Separate control of TRPV4 activity and trafficking in the distal nephron

Abstract

We have recently documented that Ca2+‐permeable TRPV4 channel, which is abundantly expressed in the distal nephron cells, mediates cellular Ca2+ responses to elevated luminal flow. The current research combined Fura‐2 Ca2+ imaging with immunofluorescent microscopy in split‐opened distal nephrons of C57BL/6 mice to probe molecular determinants regulating subcellular distribution and activity of TRPV4. We found that activation of PKA pathway with forskolin does not affect TRPV4‐ mediated Ca2+ responses to flow, while markedly shifting subcellular distribution of the channel towards the apical membrane.

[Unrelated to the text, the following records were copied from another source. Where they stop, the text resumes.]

Lemma Split_elem s w : w ∈ Split s slash -> no_slash w = true.
Proof.
  revert w. induction s as [|a s IH]; intros w.
  { by intros ->%list_elem_of_singleton. }
  rewrite Split_cons. destruct (ascii_dec a slash) as [->|Hd].
  - intros [->|H]%elem_of_cons; [done|by apply IH].
  - pose proof (Split_nonempty s slash). destruct (Split s slash) as [|w0 ws]; [done|].
    intros [->|Hw]%elem_of_cons; [|apply IH; by right].
    unfold no_slash, ContainsByte. change (bytes (String a w0)) with (a :: bytes w0). cbn [existsb].
    rewrite negb_orb. apply andb_true_iff. split.
    + unfold is_byte. apply negb_true_iff, N.eqb_neq. intros E. apply Hd.
      rewrite <- (ascii_N_embedding a), E. done.
    + apply (IH w0). by left.
Qed.

Lemma cut_slash_no_slash s : no_slash (cut_slash s) = true.
Proof.
  unfold cut_slash. destruct (Split s slash) as [|w ws] eqn:E; [done|]. apply (Split_elem s). rewrite E. by left.
Qed.

Lemma cut_slash_child name : no_slash name = true -> cut_slash name = name.
Proof. intros H. unfold cut_slash. by rewrite Split_no_slash. Qed.

(** ** Cleaned paths *)
Lemma join_slash_untailed l : Forall child_name l -> untailed (join_slash l).
Proof.
  induction 1 as [|w l [Hw Hs] Hl IH]; [apply untailed_empty|]. destruct l as [|w' l]; [by apply no_slash_untailed|].
  rewrite join_cons by done. change (w +:+ String slash (join_slash (w' :: l))) with (w +:+ "/" +:+ join_slash (w' :: l)).
  rewrite (assoc_L String.append). apply untailed_app; [|done].
  apply Forall_cons in Hl as [[Hw' _] _]. destruct l; cbn; [done|]. by destruct w'.
Qed.

Lemma clean_step_names rooted stack elem :
  Forall child_name stack -> no_slash elem = true -> Forall child_name (clean_step rooted stack elem).
Proof.
  intros Hs He. unfold clean_step. repeat case_bool_decide; cbn [orb]; try done.
  - destruct stack as [|top rest]; [by destruct rooted; repeat constructor; subst|].
    case_bool_decide; [by constructor; subst|]. by apply Forall_cons in Hs as [_ Hs].
  - by constructor.
Qed.

Lemma path_Clean_untailed p : HasPrefix p "/" = false -> path_Clean p = p -> untailed p.
Proof.
  intros Hr. unfold path_Clean. rewrite Hr. case_bool_decide as H0; [by intros <-|]. cbv zeta.
  set (out := join_slash _). assert (untailed out) as Hout.
  { apply join_slash_untailed, Forall_rev.
    assert (forall l stack, Forall (fun w => no_slash w = true) l -> Forall child_name stack ->
      Forall child_name (foldl (clean_step false) stack l)) as Hfold.
    { induction l as [|w l IH]; intros stack Hl Hs; cbn; [done|]. apply Forall_cons in Hl as [Hw Hl].
      apply IH; [done|]. by apply clean_step_names. }
    apply Hfold; [|constructor]. apply Forall_forall. intros w Hw. by eapply Split_elem. }
  clearbody out. case_bool_decide; [|by intros <-]. intros <-. by apply no_slash_untailed.
Qed.

(** ** Trimmed paths *)
Lemma TrimSpace_no_space w :
  TrimSpace w = w ->
  starts_space space2 space3 (bytes w) = false /\
  starts_space (fun b a => space2 a b) (fun c b a => space3 a b c) (rev (bytes w)) = false.
Proof.
  intros H. unfold TrimSpace in H. apply (f_equal bytes) in H. rewrite bytes_of_bytes in H.
  destruct (drop_space_spec space2 space3 (bytes w)) as [Hl [p Hp]].
  destruct (trim_right_prefix (trim_left (bytes w))) as [t Ht].
  assert (p = [] /\ t = []) as [-> ->].
  { assert (length (bytes w) = length p + (length (bytes w) + length t)) as Hlen.
    { rewrite Hp at 1. rewrite length_app. f_equal. change (drop_space space2 space3 (bytes w)) with (trim_left (bytes w)).
      rewrite Ht at 1. by rewrite length_app, H. }
    split; apply length_zero_iff_nil; lia. }
  cbn in Hp. rewrite <- Hp in Hl. split; [done|].
  unfold trim_left in H. rewrite <- Hp in H. unfold trim_right in H. rewrite <- H at 1. rewrite rev_involutive.
  apply drop_space_spec.
Qed.

Lemma no_space_trimmed w :
  starts_space space2 space3 (bytes w) = false ->
  starts_space (fun b a => space2 a b) (fun c b a => space3 a b c) (rev (bytes w)) = false -> TrimSpace w = w.
Proof.
  intros H1 H2. unfold TrimSpace, trim_left, trim_right. rewrite (drop_space_id space2 space3) by done.
  rewrite drop_space_id by done. by rewrite rev_involutive, of_bytes_bytes.
Qed.

(** A slash ends a multi-byte blank. *)
Lemma starts_space_slash s2 s3 l r :
  (forall a, s2 a slash = false) -> (forall a c, s3 a slash c = false) -> (forall a b, s3 a b slash = false) ->
  l <> [] -> starts_space s2 s3 l = false -> starts_space s2 s3 (l ++ slash :: r) = false.
Proof.
  intros H2 H3 H4 Hne Hs. destruct l as [|a [|b [|c l]]]; [done| | |done]; cbn in *; rewrite ?H2, ?H3, ?H4.
  - rewrite orb_false_r in Hs. rewrite Hs. destruct r; [done|]. by rewrite H3.
  - apply orb_false_iff in Hs as [-> Hs]. by rewrite orb_false_r in *.
Qed.

Lemma join_snoc l w : l <> [] -> join_slash (l ++ [w]) = join_slash l +:+ String slash w.
Proof.
  induction l as [|v l IH]; [done|]. intros _. destruct l as [|v' l]; [done|].
  cbn [app]. rewrite !join_cons by done. cbn [app] in IH. rewrite IH by done.
  change (String slash (join_slash (v' :: l) +:+ String slash w)) with (String slash (join_slash (v' :: l)) +:+ String slash w).
  by rewrite (assoc_L String.append).
Qed.

Lemma bytes_nonempty w : w <> EmptyString -> bytes w <> [].
Proof. by destruct w. Qed.

(** A path of trimmed segments is trimmed. *)
Lemma join_trimmed l : Forall (fun w => w <> EmptyString /\ TrimSpace w = w) l -> TrimSpace (join_slash l) = join_slash l.
Proof.
  intros Hl. destruct l as [|w l]; [done|]. apply no_space_trimmed.
  - apply Forall_cons in Hl as [[Hne Hw] Hl]. apply TrimSpace_no_space in Hw as [Hw _].
    destruct l as [|w' l]; [done|]. rewrite join_cons by done. rewrite bytes_app.
    change (bytes (String slash ?x)) with (slash :: bytes x).
    apply starts_space_slash; [| | |by apply bytes_nonempty|done]; intros; unfold space2, space3; cbn; by rewrite ?andb_false_r.
  - destruct (@exists_last _ (w :: l)) as (l' & v & E); [done|]. rewrite E in *.
    apply Forall_app in Hl as [_ [[Hne Hv] _]%Forall_cons]. apply TrimSpace_no_space in Hv as [_ Hv].
    destruct l' as [|v' l']; [done|]. rewrite join_snoc by done. rewrite bytes_app, rev_app_distr.
    change (bytes (String slash v)) with (slash :: bytes v). cbn [rev]. rewrite <- (assoc_L (++)).
    apply starts_space_slash; [| | | |done]; intros; unfold space2, space3; cbn; rewrite ?andb_false_r; try done.
    intros Hr. apply (f_equal (@rev ascii)) in Hr. rewrite rev_involutive in Hr. by apply bytes_nonempty in Hr.
Qed.

Lemma isPortableSegment_child w : isPortableSegment w = true -> child_name w.
Proof.
  unfold isPortableSegment. intros [H1 H2]%andb_true_iff. apply negb_true_iff in H1. simplify_guards. split; [done|].
  unfold no_slash, ContainsByte. apply negb_true_iff. apply not_true_is_false. intros (a & Ha & Hb)%existsb_exists.
  rewrite forallb_forall in H2. specialize (H2 a Ha). rewrite Hb in H2. by rewrite orb_true_r in H2.
Qed.

(** What the staging path parser accepts. *)
Lemma ParseCanonicalStagedPath_spec raw segs :
  ParseCanonicalStagedPath raw = Ok segs ->
  join_slash segs = raw /\ TrimSpace raw = raw /\ Forall child_name segs /\ untailed raw.
Proof.
  unfold ParseCanonicalStagedPath. intros H. simplify_result. simplify_guards. subst raw.
  match goal with H : ParsePath _ = Ok _ |- _ => rename H into Hp end.
  match goal with H : mapM check_lossless _ = Ok _ |- _ => rename H into Hl end.
  assert (Forall (fun w => child_name w /\ TrimSpace w = w) segs) as Hsegs.
  { apply Forall_forall. intros w Hw. split.
    - unfold ParsePath in Hp. case_bool_decide; simplify_result; [by apply elem_of_nil in Hw|].
      match goal with H : mapM check_segment _ = Ok _ |- _ => destruct (mapM_elem _ _ _ _ H Hw) as (w0 & _ & Hc) end.
      unfold check_segment in Hc. simplify_result. simplify_guards. by apply isPortableSegment_child.
    - apply mapM_Forall2 in Hl. apply list_elem_of_lookup in Hw as [i Hi].
      destruct (Forall2_lookup_l _ _ _ _ _ Hl Hi) as (w0 & _ & Hc). unfold check_lossless in Hc. simplify_result.
      by simplify_guards. }
  split_and!; [done| | |].
  - apply join_trimmed. eapply Forall_impl; [exact Hsegs|]. intros w [[? _] ?]. done.
  - eapply Forall_impl; [exact Hsegs|]. by intros w [? _].
  - apply join_slash_untailed. eapply Forall_impl; [exact Hsegs|]. by intros w [? _].
Qed.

These actions are blocked with a specific PKA inhibitor H‐89. Activation of PKC pathway with PMA significantly increases Ca2+ responses to flow without affecting the subcellular distribution of TRPV4. In contrast, inhibition of PKC with BIM‐1 diminishes cellular responses to elevated flow. Concomitant activation of PKA and PKC cascades greatly increases basal Ca2+ levels indicating constitutive TRPV4 activation and this effect is precluded by a selective TRPV4 antagonist, HC‐067047. Therefore, functional status of TRPV4 channel in the distal nephron is regulated by two distinct signaling pathways. While PKA cascade appears to be responsible for TRPV4 trafficking and translocation to the apical membrane, PKC‐dependent pathway increases the activity of the channel on the plasma membrane.